Lucrecia LeVrai chapter 2 . 1/14/2010
I really enjoyed this fic so far. Your writing is fluent, descriptive, with nice attention to detail. I know you asked for criticism, but I can offer you none at this point. The only thing that seemed "off" had already been mentioned by one of the previous reviewers: it's quite unlikely that the bunker wouldn't be filled with more medical supplies, especially considering what was shown in the movie – Bruce stitches his wounds, works and sleeps there, so it's obviously more than just a temporary shelter. Sure, your fic seemed more dramatic this way, but perhaps you overdid it.

I know you said you had no plans concerning this story, but I do wonder where it is going. After all, you can't focus on Bruce's physical wounds forever; even /that/ will eventually get old. :)

In any case, I'm really looking forward for an update!
rosebud23 chapter 2 . 1/10/2010
Cool story so far, I'm looking forward to seeing where this will go so I do hope that you'll continue. :)
MoonDragonLove chapter 2 . 1/10/2010
I really like this, I think you've done a great job.

Definitly one of my favorite Batman Fanfics.

I really hope you write more of this story:D

~Moon Dragon92~
Harrypotterlover56 chapter 2 . 1/10/2010
Poor Bruce, that sounds painful. Great story so far! Update as soon as you can. :)
Redlioness62 chapter 1 . 1/8/2010
This seems like it is going to be very interesting. Please continue.
vertigirl chapter 1 . 1/8/2010
love it, a very good start! i can't wait to read more!
Harrypotterlover56 chapter 1 . 1/7/2010
Good story so far. Update soon!
Bovineorbitor1 chapter 1 . 1/7/2010
Okay! Well, to start with, this is really good. I appreciate the need for constructive critism, but with this chapter I don't have much to say in the way of negatives, so I think I'll point out some of the positives which stood out for me particularly. Hopefully that will be equally helpful.
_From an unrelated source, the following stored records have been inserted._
Lemma bpow_1 : bpow 1 = 2.
Proof. unfold bpow. simpl. lra. Qed.

Lemma bpow_succ (e : Z) : bpow (e + 1) = 2 * bpow e.
Proof. rewrite bpow_add, bpow_1. lra. Qed.

Lemma bpow_opp (e : Z) : bpow (- e) = / bpow e.
Proof. apply powerRZ_neg'. Qed.

Lemma bpow_IZR (n : Z) : (0 <= n)%Z -> bpow n = IZR (2 ^ n).
Proof.
  intros H. unfold bpow. destruct n as [|p|p]; [reflexivity| |lia].
  simpl. rewrite pow_IZR. f_equal. now rewrite positive_nat_Z.
Qed.

Lemma bpow_ge_1 (n : Z) : (0 <= n)%Z -> 1 <= bpow n.
Proof.
  intros H. rewrite bpow_IZR by exact H. apply IZR_le.
  pose proof (Z.pow_pos_nonneg 2 n ltac:(lia) H). lia.
Qed.

Lemma bpow_le (a b : Z) : (a <= b)%Z -> bpow a <= bpow b.
Proof.
  intros H. replace b with (a + (b - a))%Z by lia. rewrite bpow_add.
  pose proof (bpow_pos a). pose proof (bpow_ge_1 (b - a) ltac:(lia)). nra.
Qed.

Lemma bpow_lt (a b : Z) : (a < b)%Z -> bpow a < bpow b.
Proof.
  intros H. replace b with (a + 1 + (b - a - 1))%Z by lia.
  rewrite bpow_add, bpow_succ.
  pose proof (bpow_pos a). pose proof (bpow_ge_1 (b - a - 1) ltac:(lia)). nra.
Qed.

Lemma bpow_lt_inv (a b : Z) : bpow a < bpow b -> (a < b)%Z.
Proof.
  intros H. destruct (Z_lt_le_dec a b) as [L|L]; [exact L|].
  pose proof (bpow_le b a L). lra.
Qed.

Lemma bpow_le_inv (a b : Z) : bpow a <= bpow b -> (a <= b)%Z.
Proof.
  intros H. destruct (Z_le_gt_dec a b) as [L|L]; [exact L|].
  pose proof (bpow_lt b a ltac:(lia)). lra.
Qed.

(** *** Digits and shifts *)
Lemma digits2_bounds (p : positive) :
  (2 ^ (Zpos (digits2_pos p) - 1) <= Zpos p < 2 ^ Zpos (digits2_pos p))%Z.
Proof.
  induction p as [p IH|p IH|]; simpl digits2_pos.
  - rewrite Pos2Z.inj_succ.
    replace (Z.succ (Zpos (digits2_pos p)) - 1)%Z with (Zpos (digits2_pos p) - 1 + 1)%Z by lia.
    rewrite Z.pow_succ_r by lia.
    assert (0 <= Zpos (digits2_pos p) - 1)%Z by lia.
    rewrite Z.pow_add_r by lia. change (2 ^ 1)%Z with 2%Z. lia.
  - rewrite Pos2Z.inj_succ.
    replace (Z.succ (Zpos (digits2_pos p)) - 1)%Z with (Zpos (digits2_pos p) - 1 + 1)%Z by lia.
    rewrite Z.pow_succ_r by lia.
    rewrite Z.pow_add_r by lia. change (2 ^ 1)%Z with 2%Z. lia.
  - simpl. lia.
Qed.

Lemma digits2_unique (p : positive) (d : Z) :
  (2 ^ (d - 1) <= Zpos p < 2 ^ d)%Z -> Zpos (digits2_pos p) = d.
Proof.
  intros [L U]. pose proof (digits2_bounds p) as [L' U'].
  assert (0 < d)%Z.
  { destruct (Z_lt_le_dec 0 d); [assumption|].
    destruct d; [simpl in U; lia | lia | simpl in U; lia]. }
  destruct (Z.lt_trichotomy (Zpos (digits2_pos p)) d) as [C|[C|C]]; [|exact C|].
  - assert (2 ^ Zpos (digits2_pos p) <= 2 ^ (d - 1))%Z by (apply Z.pow_le_mono_r; lia). lia.
  - assert (2 ^ d <= 2 ^ (Zpos (digits2_pos p) - 1))%Z by (apply Z.pow_le_mono_r; lia). lia.
Qed.

Ltac split_all :=
  repeat match goal with
         | H : _ /\ _ |- _ => destruct H
         end;
  repeat split.

Lemma shr_1_inb (mrs : shr_record) (e : Z) (x : R) :
  (0 <= shr_m mrs)%Z ->
  inb (shr_m mrs) e (loc_of_shr_record mrs) x ->
  (0 <= shr_m (shr_1 mrs))%Z
  /\ shr_m (shr_1 mrs) = (shr_m mrs / 2)%Z
  /\ inb (shr_m (shr_1 mrs)) (e + 1) (loc_of_shr_record (shr_1 mrs)) x.
Proof.
  destruct mrs as [m r s]. simpl shr_m. intros Hm H.
  pose proof (bpow_pos e) as B. 
  destruct m as [|[p|p|]|p]; [| | | |lia].
  - (* 0 *)
    split; [destruct r, s; simpl; lia|]. split; [destruct r, s; reflexivity|].
    destruct r, s; cbn [shr_1 shr_m shr_r shr_s loc_of_shr_record orb inb] in *; rewrite ?bpow_succ; split_all; lra.
  - (* 2p+1 *)
    assert (E : IZR (Zpos p~1) = 2 * IZR (Zpos p) + 1).
    { rewrite Pos2Z.inj_xI, plus_IZR, mult_IZR. reflexivity. }
    split; [destruct r, s; simpl; lia|].
    split; [destruct r, s; simpl; apply Z.div_unique with 1%Z; lia|].
    destruct r, s; cbn [shr_1 shr_m shr_r shr_s loc_of_shr_record orb inb] in *; rewrite ?bpow_succ; rewrite E in H; split_all; nra.
  - (* 2p *)
    assert (E : IZR (Zpos p~0) = 2 * IZR (Zpos p)).
    { rewrite Pos2Z.inj_xO, mult_IZR. reflexivity. }
    split; [destruct r, s; simpl; lia|].
    split; [destruct r, s; simpl; apply Z.div_unique with 0%Z; lia|].
    destruct r, s; cbn [shr_1 shr_m shr_r shr_s loc_of_shr_record orb inb] in *; rewrite ?bpow_succ; rewrite E in H; split_all; nra.
  - (* 1 *)
    split; [destruct r, s; simpl; lia|]. split; [destruct r, s; reflexivity|].
    destruct r, s; cbn [shr_1 shr_m shr_r shr_s loc_of_shr_record orb inb] in *; rewrite ?bpow_succ; split_all; nra.
Qed.

Lemma iter_shr_1_inb (p : positive) (x : R) :
  forall (mrs : shr_record) (e : Z),
    (0 <= shr_m mrs)%Z ->
    inb (shr_m mrs) e (loc_of_shr_record mrs) x ->
    (0 <= shr_m (SpecFloat.iter_pos shr_1 p mrs))%Z
    /\ shr_m (SpecFloat.iter_pos shr_1 p mrs) = (shr_m mrs / 2 ^ Zpos p)%Z
    /\ inb (shr_m (SpecFloat.iter_pos shr_1 p mrs)) (e + Zpos p)
           (loc_of_shr_record (SpecFloat.iter_pos shr_1 p mrs)) x.
Proof.
  induction p as [p IH|p IH|]; intros mrs e Hm H; simpl SpecFloat.iter_pos.
  - destruct (shr_1_inb mrs e x Hm H) as (H1 & E1 & I1).
    destruct (IH _ _ H1 I1) as (H2 & E2 & I2).
    destruct (IH _ _ H2 I2) as (H3 & E3 & I3).
    split; [exact H3|]. split.
    + rewrite E3, E2, E1. rewrite Pos2Z.inj_xI.
      rewrite !Z.div_div by (try lia; apply Z.pow_pos_nonneg; lia).
      f_equal. rewrite <- Z.pow_add_r by lia. rewrite <- Z.pow_succ_r by lia.
      f_equal. lia.
    + replace (e + Zpos p~1)%Z with (e + 1 + Zpos p + Zpos p)%Z by lia. exact I3.
  - destruct (IH _ _ Hm H) as (H2 & E2 & I2).
    destruct (IH _ _ H2 I2) as (H3 & E3 & I3).
    split; [exact H3|]. split.
    + rewrite E3, E2. rewrite Pos2Z.inj_xO.
      rewrite !Z.div_div by (try lia; apply Z.pow_pos_nonneg; lia).
      f_equal. rewrite <- Z.pow_add_r by lia. f_equal. lia.
    + replace (e + Zpos p~0)%Z with (e + Zpos p + Zpos p)%Z by lia. exact I3.
  - destruct (shr_1_inb mrs e x Hm H) as (H1 & E1 & I1).
    split; [exact H1|]. split; [|exact I1]. rewrite E1. reflexivity.
Qed.

Lemma loc_of_record_of_loc (m : Z) (l : location) :
  loc_of_shr_record (shr_record_of_loc m l) = l /\ shr_m (shr_record_of_loc m l) = m.
Proof. destruct l as [|[]]; split; reflexivity. Qed.

(** [shr] by [n] digits. *)
Lemma shr_inb (m e n : Z) (l : location) (x : R) :
  (0 <= m)%Z -> inb m e l x ->
  let r := shr (shr_record_of_loc m l) e n in
  (0 <= n -> snd r = (e + n)%Z /\ shr_m (fst r) = (m / 2 ^ n)%Z
             /\ inb (shr_m (fst r)) (e + n) (loc_of_shr_record (fst r)) x)%Z
  /\ ((n <= 0)%Z -> r = (shr_record_of_loc m l, e)).
Proof.
  intros Hm H r. destruct (loc_of_record_of_loc m l) as [L M].
  split.
  - intros Hn. destruct n as [|p|p]; [| |lia].
    + subst r. simpl. rewrite L, M, Z.add_0_r, Z.div_1_r. auto.
    + subst r. unfold shr. simpl fst. simpl snd.
      destruct (iter_shr_1_inb p x (shr_record_of_loc m l) e) as (_ & E & I).
      * now rewrite M.
      * now rewrite L, M.
      * rewrite M in E. auto.
  - intros Hn. subst r. destruct n as [|p|p]; [reflexivity|lia|reflexivity].
Qed.

Lemma inb_bounds (m e : Z) (l : location) (x : R) :
  inb m e l x -> IZR m * bpow e <= x < (IZR m + 1) * bpow e.
Proof.
  pose proof (bpow_pos e). destruct l as [|c]; simpl.
  - intros ->. lra.
  - intros [[H1 H2] _]. lra.
Qed.

Lemma rne_inb (m e : Z) (l : location) (x : R) :
  inb m e l x ->
  (round_nearest_even m l = m \/ round_nearest_even m l = m + 1)%Z
  /\ Rabs (IZR (round_nearest_even m l) * bpow e - x) <= / 2 * bpow e.
Proof.
  pose proof (bpow_pos e) as B. intros H.
  destruct l as [|[]]; simpl in *.
  - split; [now left|]. subst x. rewrite Rminus_diag, Rabs_R0. lra.
  - destruct H as [[H1 H2] H3]. destruct (Z.even m).
    + split; [now left|]. apply Rabs_le. lra.
    + split; [now right|]. rewrite plus_IZR. apply Rabs_le. lra.
  - destruct H as [[H1 H2] H3]. split; [now left|]. apply Rabs_le. lra.
  - destruct H as [[H1 H2] H3]. split; [now right|]. rewrite plus_IZR. apply Rabs_le. lra.
Qed.

Lemma bpow_IZR_mul (n e : Z) : (0 <= n)%Z -> IZR (2 ^ n) * bpow e = bpow (n + e).
Proof. intros H. rewrite bpow_add, (bpow_IZR n H). reflexivity. Qed.
(** *** getHello *)

Definition getHello (r : http.Request) : M unit :=
  let req := mkHelloRequest "" 0 "" in
  let '(req, err) := json.Decode HelloRequest_fields (http.Body r) req in
  match err with
  | Some _ => http_Error "Bad Request: invalid JSON" http.StatusBadRequest
  | None =>
    if Age req <=? 0 then
      http_Error "Bad Request: Age must be a positive number" http.StatusBadRequest
    else
      print (fmt.Sprintf "%s: got /hello request
" [fmt.any (http.serverAddr r)]) ;;
      print (fmt.Sprintf "Name: %s, Age: %d, Hobby: %s
" [fmt.Str (Name req); fmt.Int (Age req); fmt.Str (Hobby req)]) ;;
      io_WriteString (fmt.Sprintf "Hello, %s! You are %d years old and enjoy %s.
" [fmt.Str (Name req); fmt.Int (Age req); fmt.Str (Hobby req)])
  end.

(** *** getTranslate *)

Definition apiURL (req : TranslateRequest) : string :=
  let encodedText := url.QueryEscape (Text req) in
  fmt.Sprintf "https://api.mymemory.translated.net/get?q=%s&langpair=%s|%s"
    [fmt.Str encodedText; fmt.Str (Source req); fmt.Str (Target req)].

Definition getTranslate (client : string → http.GetResult) (r : http.Request) : M unit :=
  let req := mkTranslateRequest "" "" "" in
  let '(req, err) := json.Decode TranslateRequest_fields (http.Body r) req in
  match err with
  | Some _ => http_Error "Bad Request: invalid JSON" http.StatusBadRequest
  | None =>
    if String.eqb (Text req) "" || String.eqb (Source req) "" || String.eqb (Target req) "" then
      http_Error "Bad Request: missing required fields" http.StatusBadRequest
    else
      let apiURL := apiURL req in
      print (fmt.Sprintf "API URL: %s
" [fmt.Str apiURL]) ;;
      res ← http_Get client apiURL ;
      match res with
      | http.GetErr _ =>
        http_Error "Internal Server Error: failed to make request"
          http.StatusInternalServerError
      | http.GetOk resp =>
        if negb (http.StatusCode resp =? http.StatusOK) then
          http_Error (fmt.Sprintf "External API error: %s" [fmt.Str (http.Status resp)])
            http.StatusInternalServerError
        else
          let '(apiResponse, err) :=
            json.Decode api.apiResponse_fields (http.RespBody resp) api.zero in
          match err with
          | Some _ =>
            http_Error "Internal Server Error: failed to parse response"
              http.StatusInternalServerError
          | None =>
            let response :=
              mkTranslateResponse (api.TranslatedText (api.ResponseData apiResponse)) in
            modify_rw (http.Header_Set "Content-Type" "application/json") ;;
            modify_rw (http.Write (encodeTranslateResponse response))
          end
      end
  end.

(** ** Vocabulary of the statements *)

(** What the client receives from a handler run on a fresh response writer. *)
Definition response (h : M unit) : http.ResponseWriter := rw (serve h).

(** The outbound GET requests of a handler run, in order. *)
Definition requests (h : M unit) : list string := outbound (serve h).

(** The three decoding steps of the handlers. *)
Definition decodeHello (r : http.Request) : HelloRequest * option json.error :=
  json.Decode HelloRequest_fields (http.Body r) (mkHelloRequest "" 0 "").

Definition decodeTranslate (r : http.Request) : TranslateRequest * option json.error :=
  json.Decode TranslateRequest_fields (http.Body r) (mkTranslateRequest "" "" "").

Definition decodeApiResponse (resp : http.Response) : api.apiResponse_t * option json.error :=
  json.Decode api.apiResponse_fields (http.RespBody resp) api.zero.

(** A translation request that passes the validation of [getTranslate]. *)
Definition validated (r : http.Request) (req : TranslateRequest) : Prop :=
  decodeTranslate r = (req, None) ∧ Text req ≠ "" ∧ Source req ≠ "" ∧ Target req ≠ "".

(** The handler's state once a validated request has been sent upstream. *)
Definition sent (req : TranslateRequest) : Env :=
  mkEnv http.newResponseWriter ("API URL: " +:+ apiURL req +:+ "
") [apiURL req].

(** The struct tag of [TranslateResponse], as a decoder reads it, and the
    decoding of a response body of [getTranslate] by a client. *)
Definition TranslateResponse_fields : list (json.Field TranslateResponse) :=
  [ json.mkField "translatedText" (λ v r,
      let '(x, e) := json.storeString v (TranslatedText r) in (mkTranslateResponse x, e)) ].

Definition decodeTranslateResponse (body : string) : TranslateResponse * option json.error :=
  json.Decode TranslateResponse_fields (io.mkReader body None) (mkTranslateResponse "").

(** JSON text in the statements below is written with ['] where the text
    has a double quote. *)
Fixpoint js (s : string) : string :=
  match s with
  | EmptyString => EmptyString
  | String c s' => String (if json.eqc c "'" then "034"%char else c) (js s')
  end.

(** A request carrying [body], read to [io.EOF]. *)
Definition post (body : string) : http.Request :=
  http.mkRequest "POST" [] (io.mkReader body None) (Some "[::]:3333").

(** An upstream that answers every GET with the given status and body. *)
Definition upstream (status : string) (code : Z) (body : string) : string → http.GetResult :=
  λ _, http.GetOk (http.mkResponse status code (io.mkReader body None)).

(** [key] selects the field named [n] of a struct with the given fields. *)
Definition selects {T} (fields : list (json.Field T)) (key n : string) : bool :=
  match json.findField fields key with
  | Some f => String.eqb (json.name f) n
  | None => false
  end.

(** The field named [n] is absent from an object: no member selects it. *)
Definition absent {T} (fields : list (json.Field T)) (n : string)
    (m : list (string * json.Value)) : bool :=
  forallb (λ kv, negb (selects fields kv.1 n)) m.



(** The unreserved characters of a URI (RFC 3986, 2.3): letters, digits,
    [-], [.], [_] and [~], each given by its code. *)
Definition unreserved (c : byte) : bool :=
  let x := b2z c in
  ((65 <=? x) && (x <=? 90)) || ((97 <=? x) && (x <=? 122)) || ((48 <=? x) && (x <=? 57))
  || (x =? 45) || (x =? 46) || (x =? 95) || (x =? 126).

(** The bytes that may stand in a percent-encoded query component: the
    unreserved characters, [%] (code 37, which opens an escape whose two
    digits are unreserved) and [+] (code 43, for a space).  The delimiters of
    a query string ([&], [=], [#], [?], [/], the space) are none of them. *)
Definition querySafe (c : byte) : bool :=
  unreserved c || (b2z c =? 37) || (b2z c =? 43).

(** The upper-case hexadecimal digit of [n < 16], by its code. *)
Definition hexUpper (n : Z) : byte :=
  if n <? 10 then z2b (48 + n) else z2b (55 + n).

(** Percent-encoding of a query component, as the specification words it:
    an unreserved byte stands for itself, a space is written [+], and every
    other byte [b] is written [%] followed by the two upper-case hexadecimal
    digits of [b]. *)
Fixpoint percentEncode (s : string) : string :=
  match s with
  | EmptyString => EmptyString
  | String c s' =>
    (if unreserved c then String c ""
     else if b2z c =? 32 then "+"
     else String "%" (String (hexUpper (b2z c / 16)) (String (hexUpper (b2z c mod 16)) "")))
    +:+ percentEncode s'
  end.

(** *** Auxiliary notions of the encode/decode round trip *)

(** The body of [DecodeRune] once the class [x] of the first byte is known
    to be one of the multi-byte classes. *)
Definition decodeMulti (x : Z) (n : nat) (p0 b1 b2 b3 : Z) : Z * nat :=
  let sz := Z.to_nat (Z.land x 7) in
  let accept := utf8.acceptRanges (Z.shiftr x 4) in
  if (n <? sz)%nat then (utf8.RuneError, 1%nat) else
  if (b1 <? accept.1) || (accept.2 <? b1) then (utf8.RuneError, 1%nat) else
  if (sz <=? 2)%nat then
    (Z.lor (Z.shiftl (Z.land p0 utf8.mask2) 6) (Z.land b1 utf8.maskx), 2%nat)
  else
  if (b2 <? utf8.locb) || (utf8.hicb <? b2) then (utf8.RuneError, 1%nat) else
  if (sz <=? 3)%nat then
    (Z.lor (Z.lor (Z.shiftl (Z.land p0 utf8.mask3) 12) (Z.shiftl (Z.land b1 utf8.maskx) 6))
           (Z.land b2 utf8.maskx), 3%nat)
  else
  if (b3 <? utf8.locb) || (utf8.hicb <? b3) then (utf8.RuneError, 1%nat) else
  (Z.lor (Z.lor (Z.lor (Z.shiftl (Z.land p0 utf8.mask4) 18) (Z.shiftl (Z.land b1 utf8.maskx) 12))
                (Z.shiftl (Z.land b2 utf8.maskx) 6))
         (Z.land b3 utf8.maskx), 4%nat).

(** What the encoder writes for a multi-byte rune: the bytes themselves, or
    the escape of U+2028 and U+2029. *)
Definition appendRune (r : Z) (raw : string) : string :=
  if (r =? 0x2028) || (r =? 0x2029) then "\u202" +:+ json.hexDigit json.hex (Z.land r 0xF)
  else raw.

(** A piece of a string literal that the scanner passes over unchanged. *)
Definition scanned (piece : string) : Prop :=
  ∀ y, json.scanString json.InString (piece +:+ y) =
       match json.scanString json.InString y with
       | Some (lit, rest) => Some (piece +:+ lit, rest)
       | None => None
       end.

(** A piece of a string literal that [unquoteBytes] turns into [out]. *)
Definition unquoted (piece out : string) : Prop :=
  ∀ m y, json.unquoteLoop (S m) (piece +:+ y) =
         match json.unquoteLoop m y with
         | Some u => Some (out +:+ u)
         | None => None
         end.

(** *** Vocabulary of the further properties *)

(** The error reply of [http.Error] on a writer that has sent nothing. *)
Definition errorReply (error : string) (code : Z) (w : http.ResponseWriter) : Prop :=
  http.status w = code ∧
  http.body w = error +:+ "
" ∧
  http.sentHeader w "Content-Type" = Some "text/plain; charset=utf-8" ∧
  http.sentHeader w "X-Content-Type-Options" = Some "nosniff".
The use of the opening quote is good - it sets the scene and the mood just about right. Also, the line "Batman had been Gotham’s hero when she needed a hero- now he would solemnly take up the mantle of scapegoat" is a very neat summary and the detail of him holding himself up on the crates as he stumbled adds versimilitude, while the way you've written his pain and exhaustion is compelling. The sequence of buttons bit was clever and appropriate for our crazy prepared Dark Knight - it wasn't in the movie, was it?

Alfred is perfect and I loved Bruce's comment about pretending to be drunk if stopped. I personally enjoy seeing the facade under presure, so if that actually happened next chapter I'd be delighted,though I can see that it might interupt the flow. Finally, the last line was fun and an apt conclusion.

The only problems I noticed were the idea that they kept most of the medical supplies back at the penthouse, which seems unwise to me, and the fact that the first non-quote line feels a tiny bit re-cappy, if that makes sense. However, the former works for your story and the latter is a very small quibble that I'm not sure how you'd work around, so that's all fine. Incidentally, I'd advise you to take the comment about not knowing where this is going out of the story summary and leave it to the AN to make that clear, as it might turn off prospective readers before you've got your clutches in them ;)

A great start, looking forward to more.